▶ _Goal of the exercise_
What is needed is an exact transcription of the line with "plot_columns (-91) (Some" and all the lines that follow it in the entries below; add nothing else.

▶ _Exercise materials_
(* ================================================================== *)
(** ** The plotting methods *)


Ltac run_plot :=
  unfold plot_columns, plot_histogram_2d, save_or_show, bind, column_meaning,
    column_values, get, draw;
  cbn [subject drawn fst snd].








(** X17: which error [plot_histogram_2d] raises.  The schema is consulted
    before the table and for [xcol] before [ycol]; the table is then read
    for [ycol] before [xcol].  So a column inside the table but outside the
    schema is reported as a label error, and when both columns are outside
    the table it is [ycol] that is reported. *)
Theorem plot_histogram_2d_error_order
  (c : Canvas) (xcol ycol : Z) (plotname : option string) :
  let e := subject c in
  let result := snd (plot_histogram_2d xcol ycol plotname c) in
  (list_item (columns e) xcol = None ->
   result = Raised (IndexError (ColumnLabel xcol)))
  /\ (list_item (columns e) xcol <> None ->
      list_item (columns e) ycol = None ->
      result = Raised (IndexError (ColumnLabel ycol)))
  /\ (list_item (columns e) xcol <> None ->
      list_item (columns e) ycol <> None ->
      ~ column_in_range (dataframe e) ycol ->
      result = Raised (IndexError (ColumnSelect ycol)))
  /\ (list_item (columns e) xcol <> None ->
      list_item (columns e) ycol <> None ->
      column_in_range (dataframe e) ycol ->
      ~ column_in_range (dataframe e) xcol ->
      result = Raised (IndexError (ColumnSelect xcol))).
Proof.
  cbv zeta. run_plot. repeat apply conj.
  - intros ->. reflexivity.
  - intros Hx. destruct (list_item (columns (subject c)) xcol); [|congruence].
    intros ->. reflexivity.
  - intros Hx Hy Hout.
    destruct (list_item (columns (subject c)) xcol); [|congruence].
    destruct (list_item (columns (subject c)) ycol); [|congruence].
    cbn [fst snd subject]. rewrite (iloc_column_out_of_range _ _ Hout). reflexivity.
  - intros Hx Hy Hin Hout.
    destruct (list_item (columns (subject c)) xcol); [|congruence].
    destruct (list_item (columns (subject c)) ycol); [|congruence].
    cbn [fst snd subject].
    destruct (iloc_column_in_range _ _ Hin) as [y [-> _]]. cbn [fst snd subject].
    rewrite (iloc_column_out_of_range _ _ Hout). reflexivity.
Qed.

Lemma plot_histogram_2d_error_order_witness :
  snd (plot_histogram_2d 8 90 None
         {| subject :=
              {| dataframe := dataframe (experiment_of (angle_table [(1, 2)%Q]));
                 chain := "side chain";
                 columns := schema_columns "side chain" |};
            drawn := [] |})
  = Raised (IndexError (ColumnLabel 90))
  /\ snd (plot_histogram_2d 7 5 None
            {| subject := experiment_of {| table_width := 2; cells := [[1; 2]%Q] |};
               drawn := [] |})
     = Raised (IndexError (ColumnSelect 5)).
Proof.
  split.
  - apply (plot_histogram_2d_error_order
             {| subject :=
                  {| dataframe := dataframe (experiment_of (angle_table [(1, 2)%Q]));
                     chain := "side chain";
                     columns := schema_columns "side chain" |};
                drawn := [] |} 8 90 None).
    + vm_compute. discriminate.
    + vm_compute. reflexivity.
  - apply (plot_histogram_2d_error_order
             {| subject := experiment_of {| table_width := 2; cells := [[1; 2]%Q] |};
                drawn := [] |} 7 5 None).
    + vm_compute. discriminate.
    + vm_compute. discriminate.
    + unfold column_in_range. cbn [subject experiment_of dataframe width table_width]. lia.
Defined.

(** A run of [plot_columns]: the column ninety-one from the right (column
    9) of a two-row table against the time column, stored under 'out/'.
    The second angle has its sign put back, and the file name carries the
    index as it was given. *)
Example plot_columns_runs :
  let result :=
    plot_columns (-91) (Some "out/"%string)
      {| subject := experiment_of (angle_table [(1, 2); (3, -2)]%Q); drawn := [] |} in
  snd result = Returned tt
  /\ exists xlabel ylabel title,
      drawn (fst result)
      = [FigPlot [0; 0]%Q [2; 2]%Q; FigXlabel xlabel; FigYlabel ylabel; FigTitle title;
         FigSavefig "out/series_mainchain_-91.pdf"; FigClf].
Proof.
  vm_compute. split; [reflexivity|]. do 3 eexists. reflexivity.
Qed.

▶ _Your solution_
    plot_columns (-91) (Some "out/"%string)
      {| subject := experiment_of (angle_table [(1, 2); (3, -2)]%Q); drawn := [] |} in
  snd result = Returned tt
  /\ exists xlabel ylabel title,
      drawn (fst result)
      = [FigPlot [0; 0]%Q [2; 2]%Q; FigXlabel xlabel; FigYlabel ylabel; FigTitle title;
         FigSavefig "out/series_mainchain_-91.pdf"; FigClf].
Proof.
  vm_compute. split; [reflexivity|]. do 3 eexists. reflexivity.
Qed.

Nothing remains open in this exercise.